A.J. Walker


A Woman Called Malaria

A Woman Called Malaria: What's In A Name?

I met Malaria working in a trendy bar in the city. She was a nice young woman. Confident, bubbly & attentive and efficient at her job - which largely comprised getting me drinks from the bar. In the quieter moments we had the opportunity to talk a little, which is how I discovered her name was Malaria - her colleagues at the bar called her Mel, apparently under the instruction of the manager who thought periodically shouting out “malaria” across the busy bar would not necessarily be a good thing for the customers.

She's actually in the second year of her medical degree at the university, and her job was need to help her through her studies as the grant she gets from her country is very small and he parents are not wealthy enough to help her much. She said she was enjoying being in a foreign country and loved the chance to meet very different people. She had never been abroad before gaining the chance to study here.

I asked how her parents had come to name her Malaria. And it turned out it wasn’t her given name. I found this slightly comforting if a little confusing. The name was apparently the last one in a long line of English language names she had used. Malaria had previously gone under the name Joy, and before that there was Sapphire, Crystal and Ruby. She was from a small country in the Far East which had a tonal language and she explained that Westerners usually had great difficulty in saying even one short word correctly - let alone learn the language - so it was common practice amongst people who worked with Westerners at all that they would adopt English names. She told me her given name and after several minutes of trying to repeat it she confirmed that I didn’t get very close at all. Commonly those with their short term Anglicised names would also rotate them over time. She'd had a few lasting less than a week before being jettisoned.

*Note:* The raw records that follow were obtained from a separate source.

(* ===== verification/Decimal.v ===== *)
(** * Decimal integers

    [strconv.FormatUint], [FormatInt] and [ParseUint] in base 10, and their
    round trip. *)

From Stdlib Require Import ZArith Lia Ascii String.
From stdpp Require Import base option strings list.
From S2P Require Import Prelude GoStrings.

Local Open Scope string_scope.

Definition digit (n : Z) : ascii := ascii_of_nat (48 + Z.to_nat n).
Definition digit_value (a : ascii) : option Z :=
  let n := Z.of_nat (nat_of_ascii a) in if ((48 <=? n) && (n <=? 57))%Z then Some (n - 48)%Z else None.

(** Twenty digits are enough for 64 bits. *)
Fixpoint format_loop (fuel : nat) (n : Z) (acc : string) : string :=
  match fuel with
  | O => acc
  | S fuel =>
    let acc := String (digit (n mod 10)) acc in
    if (n <? 10)%Z then acc else format_loop fuel (n / 10) acc
  end.

Definition FormatUint (n : Z) : string := format_loop 20 n "".
Definition FormatInt (n : Z) : string := if (n <? 0)%Z then "-" ++ FormatUint (- n) else FormatUint n.

(** A step that leaves [uint64] is a range error. *)
Fixpoint parse_loop (v : Z) (s : string) : option Z :=
  match s with
  | EmptyString => Some v
  | String a s =>
    match digit_value a with
    | None => None
    | Some d => let v := (v * 10 + d)%Z in if (u64_modulus <=? v)%Z then None else parse_loop v s
    end
  end.

Definition ParseUint (s : string) : option Z := if s =? "" then None else parse_loop 0 s.

Lemma digit_value_digit n : (0 <= n < 10)%Z -> digit_value (digit n) = Some n.
Proof.
  intros Hn. unfold digit_value, digit. rewrite nat_ascii_embedding by lia.
  destruct (Z.leb_spec 48 (Z.of_nat (48 + Z.to_nat n))), (Z.leb_spec (Z.of_nat (48 + Z.to_nat n)) 57); try lia.
  simpl. f_equal. lia.
Qed.

Lemma parse_format_loop fuel n acc : (0 <= n < 10 ^ Z.of_nat fuel)%Z -> (n < u64_modulus)%Z -> (0 < fuel)%nat ->
  parse_loop 0 (format_loop fuel n acc) = parse_loop n acc.
Proof.
  revert n acc. induction fuel as [|fuel IH]; intros n acc Hn Hm Hf; [lia|].
  rewrite Nat2Z.inj_succ, Z.pow_succ_r in Hn by lia. cbn [format_loop]. pose proof (Z.mod_pos_bound n 10 ltac:(lia)) as Hd.
  destruct (Z.ltb_spec n 10) as [Hlt|Hge].
  - cbn [parse_loop]. rewrite Z.mod_small, digit_value_digit by lia. destruct (Z.leb_spec u64_modulus (0 * 10 + n)); [lia|]. f_equal.
  - rewrite IH.
    + cbn [parse_loop]. rewrite digit_value_digit by lia. pose proof (Z.div_mod n 10 ltac:(lia)) as He.
      replace (n / 10 * 10 + n mod 10)%Z with n by lia. destruct (Z.leb_spec u64_modulus n); [lia|done].
    + split; [apply Z.div_pos; lia|]. apply Z.div_lt_upper_bound; lia.
    + assert (n / 10 <= n)%Z by (apply Z.div_le_upper_bound; lia). lia.
    + destruct fuel; [simpl in Hn; lia|lia].
Qed.

Lemma format_loop_nonempty fuel n acc : (0 < fuel)%nat -> format_loop fuel n acc <> "".
Proof.
  revert n acc. induction fuel as [|fuel IH]; intros n acc Hf; [lia|]. simpl. case_match; [done|].
  destruct fuel; [done|]. apply IH. lia.
Qed.

Lemma ParseUint_FormatUint n : is_u64 n -> ParseUint (FormatUint n) = Some n.
Proof.
  intros Hn. unfold ParseUint, FormatUint. rewrite (proj2 (String.eqb_neq _ _)) by (apply format_loop_nonempty; lia).
  rewrite parse_format_loop; [done| |apply Hn|lia]. split; [apply Hn|]. etransitivity; [apply Hn|]. reflexivity.
Qed.
Section Claims.
(** [hex.EncodeToString(sha256.Sum256([]byte(s)))] *)
Variable sha256_hex : string -> string.

Definition sessionFenceClaimDigest (token : string) : string := sha256_hex (trim_space token).

Definition sessionFenceClaimMatches (digest token : string) : bool :=
  let digest := trim_space digest in
  let token := trim_space token in
  if (digest =? "") || (token =? "") then false
  else digest =? sessionFenceClaimDigest token.

Definition SessionFenceHasClaim (fence : SessionFence) : bool :=
  sessionFenceClaimMatches (claimDigest fence) (claimToken fence).

(** [value] is the hexadecimal token drawn by [rand.Read], [None] its error. *)
Definition NewSessionFenceClaim (value : option string) (fence : SessionFence)
  : result SessionError SessionFence :=
  if negb (SessionFenceIsHeld fence) || (trim_space (OwnerID fence) =? "")
     || Z.eqb (FencingToken fence) 0 then
    Fail (FenceConflictError (SessionID (NormalizeSessionRef (sf_SessionRef fence)))
            "complete fence identity is required before creating a claim")
  else
    match value with
    | None => Fail ErrRandom
    | Some token =>
      Ok (MkSessionFence (sf_SessionRef fence) (FenceID fence) (OwnerID fence)
            (FencingToken fence) (AcquiredAt fence) token (sessionFenceClaimDigest token))
    end.

Definition SessionFenceReleaseAuthorized (active : SessionFence) (req : ReleaseSessionFenceRequest) : bool :=
  bool_decide (NormalizeSessionRef (sf_SessionRef active) = NormalizeSessionRef (rel_SessionRef req))
  && negb (trim_space (FenceID active) =? "")
  && (FenceID active =? trim_space (rel_FenceID req))
  && (OwnerID active =? trim_space (rel_OwnerID req))
  && sessionFenceClaimMatches (claimDigest active) (rel_claimToken req).

Definition sessionFenceMutationAuthorized (active : SessionFence) (guard : MutationGuard) : bool :=
  (FenceID active =? trim_space (g_FenceID guard))
  && (OwnerID active =? trim_space (g_OwnerID guard))
  && Z.eqb (FencingToken active) (g_FencingToken guard)
  && sessionFenceClaimMatches (claimDigest active) (g_claimToken guard).

(** The shared decision of [AuthorizeMutationGuard]. *)
Definition AuthorizeMutationGuard (active : SessionFence) (guard : MutationGuard)
  : result SessionError unit :=
  let sid := SessionID (NormalizeSessionRef (sf_SessionRef active)) in
  let conflict detail := Fail (FenceConflictError sid detail) in
  if Authority guard =? MutationAuthorityControl then
    match ValidateControlMutationGuard guard with
    | Fail (FenceConflictError _ detail) => Fail (FenceConflictError sid detail)
    | Fail e => Fail e
    | Ok _ =>
      if negb (trim_space (g_FenceID guard) =? "") then
        if negb (SessionFenceIsHeld active) then conflict "control mutation fence is absent"
        else if negb (sessionFenceMutationAuthorized active guard) then
          conflict "control mutation fencing token is stale"
        else Ok tt
      else if SessionFenceIsHeld active && negb (ControlMutationMayOverlapRuntimeFence (Purpose guard)) then
        conflict "active execution fence requires a matching control fence"
      else Ok tt
    end
  else if negb (Authority guard =? MutationAuthorityRuntime) then
    if FenceID active =? "" then Ok tt
    else conflict "active fence requires explicit mutation authority"
  else if negb (SessionFenceIsHeld active) then conflict "runtime fence is absent"
  else if negb (sessionFenceMutationAuthorized active guard) then
    conflict "runtime fencing token is stale"
  else Ok tt.

(** *** Lemmas *)

Lemma claim_without_token digest : sessionFenceClaimMatches digest "" = false.
Proof. unfold sessionFenceClaimMatches. simpl. by rewrite orb_true_r. Qed.

Lemma claim_matches_inv digest token :
  sessionFenceClaimMatches digest token = true ->
  trim_space digest = sessionFenceClaimDigest (trim_space token) /\ trim_space token <> "".
Proof.
  unfold sessionFenceClaimMatches. destruct (_ || _) eqn:E; [done|].
  apply orb_false_iff in E as [_ E]. intros H%String.eqb_eq.
  apply String.eqb_neq in E. auto.
Qed.

Lemma held_spec f : SessionFenceIsHeld f = true <-> trim_space (FenceID f) <> "".
Proof. unfold SessionFenceIsHeld. rewrite negb_true_iff, String.eqb_neq. done. Qed.

Lemma mutation_authorized_inv active guard :
  sessionFenceMutationAuthorized active guard = true ->
  FenceID active = trim_space (g_FenceID guard) /\
  OwnerID active = trim_space (g_OwnerID guard) /\
  FencingToken active = g_FencingToken guard /\
  sessionFenceClaimMatches (claimDigest active) (g_claimToken guard) = true.
Proof.
  unfold sessionFenceMutationAuthorized. rewrite !andb_true_iff, !String.eqb_eq, Z.eqb_eq. tauto.
Qed.

(** While a fence is held, an accepted guard either names a purpose that may
    overlap it, under the Control authority and with no fence of its own, or
    it is the fence's own identity and claim. *)
Lemma authorize_held_inv active guard :
  SessionFenceIsHeld active = true ->
  AuthorizeMutationGuard active guard = Ok tt ->
  (Authority guard = MutationAuthorityControl /\ trim_space (g_FenceID guard) = "" /\
   ControlMutationMayOverlapRuntimeFence (Purpose guard) = true) \/
  sessionFenceMutationAuthorized active guard = true.
Proof.
  intros Hheld. unfold AuthorizeMutationGuard. rewrite Hheld. simpl.
  destruct (Authority guard =? MutationAuthorityControl) eqn:Hc.
  - destruct (ValidateControlMutationGuard guard) as [[]|[]]; try done.
    destruct (trim_space (g_FenceID guard) =? "") eqn:Hf; simpl.
    + destruct (ControlMutationMayOverlapRuntimeFence _) eqn:Ho; [|done].
      apply String.eqb_eq in Hc, Hf. auto.
    + destruct (sessionFenceMutationAuthorized active guard); auto; done.
  - destruct (Authority guard =? MutationAuthorityRuntime); simpl.
    + destruct (sessionFenceMutationAuthorized active guard); auto; done.
    + apply held_spec in Hheld. destruct (FenceID active =? "") eqn:E; [|done].
      apply String.eqb_eq in E. rewrite E in Hheld. done.
Qed.
End Claims.

(** ** Properties *)

(** C29: while a Session's execution fence is held, a mutation is accepted only
    when it is a Control mutation of an explicitly overlapping purpose that
    carries no fence, or when it presents the fence's identifier, owner,
    fencing token and a bearer claim whose SHA-256 digest is the stored one. *)
Theorem fence_exclusive (sha256_hex : string -> string) (active : SessionFence) (guard : MutationGuard)
  (Hheld : SessionFenceIsHeld active = true)
  (Hok : AuthorizeMutationGuard sha256_hex active guard = Ok tt) :
  (Authority guard = MutationAuthorityControl /\ trim_space (g_FenceID guard) = "" /\
   ControlMutationMayOverlapRuntimeFence (Purpose guard) = true) \/
  (trim_space (g_FenceID guard) = FenceID active /\ trim_space (g_OwnerID guard) = OwnerID active /\
   g_FencingToken guard = FencingToken active /\
   sha256_hex (trim_space (g_claimToken guard)) = trim_space (claimDigest active)).
Proof.
  destruct (authorize_held_inv _ _ _ Hheld Hok) as [H|H]; [by left|right].
  apply mutation_authorized_inv in H as (-> & -> & -> & Hm).
  apply claim_matches_inv in Hm as [-> _].
  unfold sessionFenceClaimDigest. by rewrite trim_space_idem.
Qed.

Definition witness_fence : SessionFence :=
  MkSessionFence (MkSessionRef "caelis" "u" "s1" "ws") "f1" "host" 7 0 "" "digest".

Lemma fence_exclusive_witness :
  let guard := MkGuard MutationAuthorityRuntime "" "f1" "host" 7 "token" in
  AuthorizeMutationGuard (fun _ => "digest") witness_fence guard = Ok tt /\
  ((Authority guard = MutationAuthorityControl /\ trim_space (g_FenceID guard) = "" /\
    ControlMutationMayOverlapRuntimeFence (Purpose guard) = true) \/
   (trim_space (g_FenceID guard) = FenceID witness_fence /\
    trim_space (g_OwnerID guard) = OwnerID witness_fence /\
    g_FencingToken guard = FencingToken witness_fence /\
    (fun _ => "digest") (trim_space (g_claimToken guard)) = trim_space (claimDigest witness_fence))).
Proof.
  split; [vm_compute; reflexivity|].
  apply (fence_exclusive (fun _ => "digest") witness_fence); vm_compute; reflexivity.
Defined.

(** what a read-only observer of a fence learns is powerless: neither a
    Runtime guard nor an exclusive Control guard nor a release request built
    from an observed fence is accepted by any Session, whatever fence it holds. *)
Theorem observed_fence_powerless (sha256_hex : string -> string) (active seen : SessionFence) (purpose : string) :
  let observed := SessionFenceForObservation seen in
  is_ok (AuthorizeMutationGuard sha256_hex active (RuntimeFenceGuard observed)) = false /\
  (is_ok (AuthorizeMutationGuard sha256_hex active
            (ControlMutationGuardWithRuntimeFence (RuntimeFenceGuard observed) purpose)) = false \/
   trim_space (FenceID seen) = "") /\
  SessionFenceReleaseAuthorized sha256_hex active (SessionFenceReleaseRequest observed) = false.
Proof.
  assert (Hno : forall g, g_claimToken g = "" -> sessionFenceMutationAuthorized sha256_hex active g = false).
  { intros g Hg. unfold sessionFenceMutationAuthorized.
    by rewrite Hg, claim_without_token, andb_false_r. }
  cbv zeta. split; [|split].
  - unfold AuthorizeMutationGuard. rewrite Hno by done. simpl. by case_match.
  - unfold AuthorizeMutationGuard. rewrite Hno by done. simpl.
    destruct (ValidateControlMutationGuard _) as [[]|[]]; simpl; try (by left).
    autorewrite with gostr. destruct (String.eqb_spec (trim_space (FenceID seen)) ""); [by right|left].
    simpl. by case_match.
  - unfold SessionFenceReleaseAuthorized. simpl. by rewrite claim_without_token, andb_false_r.
Qed.

(** the fence returned by an acquisition is worth exactly what the store
    keeps of it: against the stored fence (digest only) it authorises Runtime
    mutations, Control hand-offs that retain it, and its own release. *)
Theorem acquired_fence_authorises (sha256_hex : string -> string) (fence claimed : SessionFence) (token : string)
  (Hnew : NewSessionFenceClaim sha256_hex (Some token) fence = Ok claimed)
  (Hid : trim_space (FenceID fence) = FenceID fence)
  (Howner : trim_space (OwnerID fence) = OwnerID fence)
  (Htok : trim_space token <> "")
  (Hdig : trim_space (sha256_hex (trim_space token)) = sha256_hex (trim_space token))
  (Hne : sha256_hex (trim_space token) <> "") :
  let stored := SessionFenceForStorage claimed in
  AuthorizeMutationGuard sha256_hex stored (RuntimeFenceGuard claimed) = Ok tt /\
  AuthorizeMutationGuard sha256_hex stored
    (ControlMutationGuardWithRuntimeFence (RuntimeFenceGuard claimed) ControlMutationPurposeHandoff) = Ok tt /\
  SessionFenceReleaseAuthorized sha256_hex stored (SessionFenceReleaseRequest claimed) = true.
Proof.
  unfold NewSessionFenceClaim in Hnew.
  destruct (negb (SessionFenceIsHeld fence)) eqn:Hh; [done|].
  destruct (trim_space (OwnerID fence) =? "") eqn:Ho; [done|].
  destruct (Z.eqb (FencingToken fence) 0) eqn:Ht; [done|]. simpl in Hnew. injection Hnew as <-.
  apply negb_false_iff in Hh.
  assert (Hm : sessionFenceClaimMatches sha256_hex (sessionFenceClaimDigest sha256_hex token) token = true).
  { unfold sessionFenceClaimMatches, sessionFenceClaimDigest. rewrite trim_space_idem, Hdig, String.eqb_refl.
    by destruct (String.eqb_spec (sha256_hex (trim_space token)) ""), (String.eqb_spec (trim_space token) ""). }
  pose proof Hh as Hh'. unfold SessionFenceIsHeld in Hh'. apply negb_true_iff in Hh'.
  cbv zeta; split; [|split].
  - unfold AuthorizeMutationGuard, sessionFenceMutationAuthorized, SessionFenceIsHeld in *. simpl.
    by rewrite Hh', Hid, Howner, !String.eqb_refl, Z.eqb_refl, Hm.
  - unfold AuthorizeMutationGuard, ValidateControlMutationGuard, sessionFenceMutationAuthorized, SessionFenceIsHeld in *. simpl.
    by rewrite !trim_space_idem, Ho, Ht, Hh', Hid, Howner, !String.eqb_refl, Z.eqb_refl, Hm.
  - unfold SessionFenceReleaseAuthorized. simpl.
    by rewrite bool_decide_true, Hh', Hid, Howner, !String.eqb_refl, Hm.
Qed.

Right now she was a medical student named after a disease which kills millions world wide. Did she not consider the irony, I asked, and had she not considered changing it to something less lethal? She laughed coyly at this point and her eyes suggested that she enjoyed the question. It was her longest held name, she said. She’d chosen it at 18 and had it for two and a half years now. It had been a word she’d read and liked the sound of. It was purely on the sound as she hadn’t known then what it was when she’d first read it years previously. Her previous names had been based on beauty, colours, and maybe even; like Ruby, Sapphire, and Crystal. But Malaria was all about the sound. She shrugged, sometimes words changed meanings over time, maybe she was ahead of the curve.

Perhaps she is. Now I’m wondering what I’d call myself this week if I could change my name at will. Perhaps I’ll be Stout, or Porter, then again maybe I should follow Malaria’s path and pick a disease name or maybe a treatment? Yes, for this week anyway, call me Benzo. Benzo Diazapan.